Antibody-based imaging of a particularly aggressive form of breast cancer is undergoing clinical trials worldwide, but the path from trial to application is being hampered by a major obstacle: safety.
Concerns stem from inefficient tumor targeting, which can result in accumulation in the bone marrow, liver and kidneys of the radioactive material necessary for the imaging. Recent efforts have focused on nanoscale delivery vehicles with immune components, but these vehicles are often still too large (20 nanometers or larger) for renal clearance after imaging.
Ulrich Wiesner, the Spencer T. Olin Professor of Engineering in materials science and engineering at Cornell University, in collaboration with Dr. Michelle Bradbury of Memorial Sloan Kettering Cancer Center (MSKCC) and Weill Cornell Medicine, has proposed a novel approach using ultrasmall silica nanoparticles — better known as “Cornell dots” (or C dots) — invented in his lab more than a dozen years ago.
Their team — including researchers at pharmaceutical company MedImmune — have equipped the C dots with antibody fragments. Because the resulting conjugates are smaller than 8 nanometers, these C dots allow for renal clearance while achieving the specificity needed for efficient tumor targeting.
They report their discovery in “Ultrasmall Targeted Nanoparticles with Engineered Antibody Fragments for Imaging Detection of HER2-Overexpressing Breast Cancer,” published Oct. 8 in Nature Communications. Feng Chen, senior research scientist at MSKCC, and Kai Ma, postdoctoral researcher in the Wiesner lab, are co-lead authors.

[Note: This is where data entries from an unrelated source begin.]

(** * Frontend analysis engine: a shallow embedding of the analyzers

    The development follows the TypeScript sources of the analysis engine:
    the variable tracker, the function analyzer, the component analyzer,
    the flow diagram generator and the project analyzer.  The syntax tree
    is the one produced by the Babel parser; its nodes are untyped objects
    in the source ([node: any]), and they are modelled here in the same
    way: a node has a [type] tag, a source position, scalar properties and
    child nodes stored under property names. *)

From stdpp Require Import base strings list gmap pretty.

Set Warnings "-register-all".
Set Default Proof Using "Type".

(** ** JavaScript values and exceptions *)

(** Scalars found in node properties ([name], [operator], [kind], [value]).
    The analyzers only copy, test and print numbers.  [VNum n] is a number
    that JavaScript prints as a plain integer: an integer of magnitude
    below [10^21].  Every other number (a fraction, or a magnitude of
    [10^21] and more, which is printed with an exponent) is [VDouble shown],
    given by the text [String(x)] returns for it; such a number is not
    zero, and no literal has the value [NaN]. *)
Inductive JsValue :=
| VUndefined
| VNull
| VBool (b : bool)
| VNum (n : Z)
| VDouble (shown : string)
| VStr (s : string).

#[global] Instance JsValue_eq_dec : EqDecision JsValue.
Proof. solve_decision. Defined.

(** Truthiness, as used by [a || b] and [if (x)]. *)
Definition truthy (v : JsValue) : bool :=
  match v with
  | VUndefined | VNull => false
  | VBool b => b
  | VNum n => negb (n =? 0)%Z
  | VDouble _ => true
  | VStr s => negb (String.eqb s "")
  end.

(** [a || b] *)
Definition js_or (a b : JsValue) : JsValue := if truthy a then a else b.

(** String conversion, as performed by template literals. *)
Definition to_string (v : JsValue) : string :=
  match v with
  | VUndefined => "undefined"
  | VNull => "null"
  | VBool true => "true"
  | VBool false => "false"
  | VNum n => pretty n
  | VDouble shown => shown
  | VStr s => s
  end.

(** [object[key] = value] on an object literal used as a table: the key
    [__proto__] names the accessor that every object inherits, and
    assigning to it adds no entry (a string or [undefined] is ignored, an
    object replaces the prototype). *)
Definition setOwn {A} (key : string) (value : A) (table : gmap string A)
  : gmap string A :=
  if String.eqb key "__proto__" then table else <[key := value]> table.

(** A computation that may throw. *)
Inductive Exn :=
| Error (message : string)          (* an [Error] of the language or of a
                                       library, a [TypeError] included *)
| ParseError (message : string).    (* the repository's [ParseError] *)

#[global] Instance Exn_eq_dec : EqDecision Exn.
Proof. solve_decision. Defined.

Inductive Result (A : Type) :=
| Ok (a : A)
| Throw (e : Exn).
Arguments Ok {A} a.
Arguments Throw {A} e.

Definition bind {A B} (r : Result A) (k : A -> Result B) : Result B :=
  match r with
  | Ok a => k a
  | Throw e => Throw e
  end.

Notation "x <- r ;; k" := (bind r (fun x => k))
  (at level 100, r at next level, right associativity).

(** ** The syntax tree of the Babel parser *)

Module Babel.

(** [loc.start] of a node. *)
Record Position := mkPos { line : nat; column : nat }.

#[global] Instance Position_eq_dec : EqDecision Position.
Proof. solve_decision. Defined.

(** A node: [kids] holds the child nodes in the order in which they are
    traversed, each under its property name; the elements of an
    array-valued property ([body] of a block, [cases] of a switch) are
    consecutive entries with the same name.  A property that is [null]
    or absent has no entry; a [null] among the elements of an array is
    the node [hole] below. *)
Inductive Node : Type :=
  mkNode {
    type : string;
    loc : option Position;
    attrs : list (string * JsValue);
    kids : list (string * Node)
  }.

Wiesner said this research creates “a whole new runway” to employ antibody fragments for a number of diseases, cancer in particular, and for diagnostics as well as drug delivery — when combined in a single entity also known as “theranostics.”
“This is the first time we’ve worked with these antibody fragments,” Wiesner said, “thereby harnessing the power of antibodies in the fight against cancer.”
Cornell dots and their newer generation — termed “Cornell prime dots,” or simply C’ dots — have evolved since Wiesner and his group introduced them in 2005 and since, in collaboration with Bradbury, a first clinical trial deemed them safe for humans in 2014. Two years ago, the dots were shown to have the ability not only to detect cancer cells but to be self-therapeutic thereby actually killing them.
This latest research puts C dots back into the role of cancer-finder, but adds a “tumor finder” in the form of an antibody fragment. They used a particular fragment of the Y-shaped antibody, as opposed to the whole molecule, to keep the C’ dot within the size threshold for renal clearance.
The target: HER2-positive breast cancer, more aggressive and deadly than HER2-negative cancer, making it an attractive target for new diagnostics and therapies. In the collaboration, MedImmune engineered an antibody fragment specifically to target the HER2 protein and a conjugation site not interfering with its binding activity. The groups of Wiesner and Bradbury, meanwhile, worked together to attach it to the C’ dot surface to keep the overall conjugate below 8 nanometers in diameter.
The dot itself was synthesized in a way that gave it five distinct functions, all within its ultrasmall size of 6 to 7 nanometers.
Both in vitro and in vivo (mouse) targeting of HER2-positive breast cancer cells were successful, with in vivo tumor uptake of the injected dots as high as 17.2 percent, the highest Wiesner and Bradbury have achieved in all of their C dot research.
“The injection circulates through the blood and has to escape the vasculature, has to diffuse through the connective tissue, has to associate with the tumor and then kind of penetrate the tumor body,” Wiesner said. “We want 100 percent — everybody wants 100 percent. But when you consider all of the other things that are competing for the vehicle elsewhere in the body, 17 percent is not that small.”
Bradbury, who along with Wiesner directs the MSK-Cornell Center for Translation of Cancer Nanomedicines, calls the C’ dot a “game-changer” in nanoparticle-based drug delivery.
“These research findings are very exciting,” she said, “as they suggest we could specifically deliver a variety of small molecule therapies — chemotherapy, inhibitors and radiotherapy — without the toxicity typically found using larger particle probes.”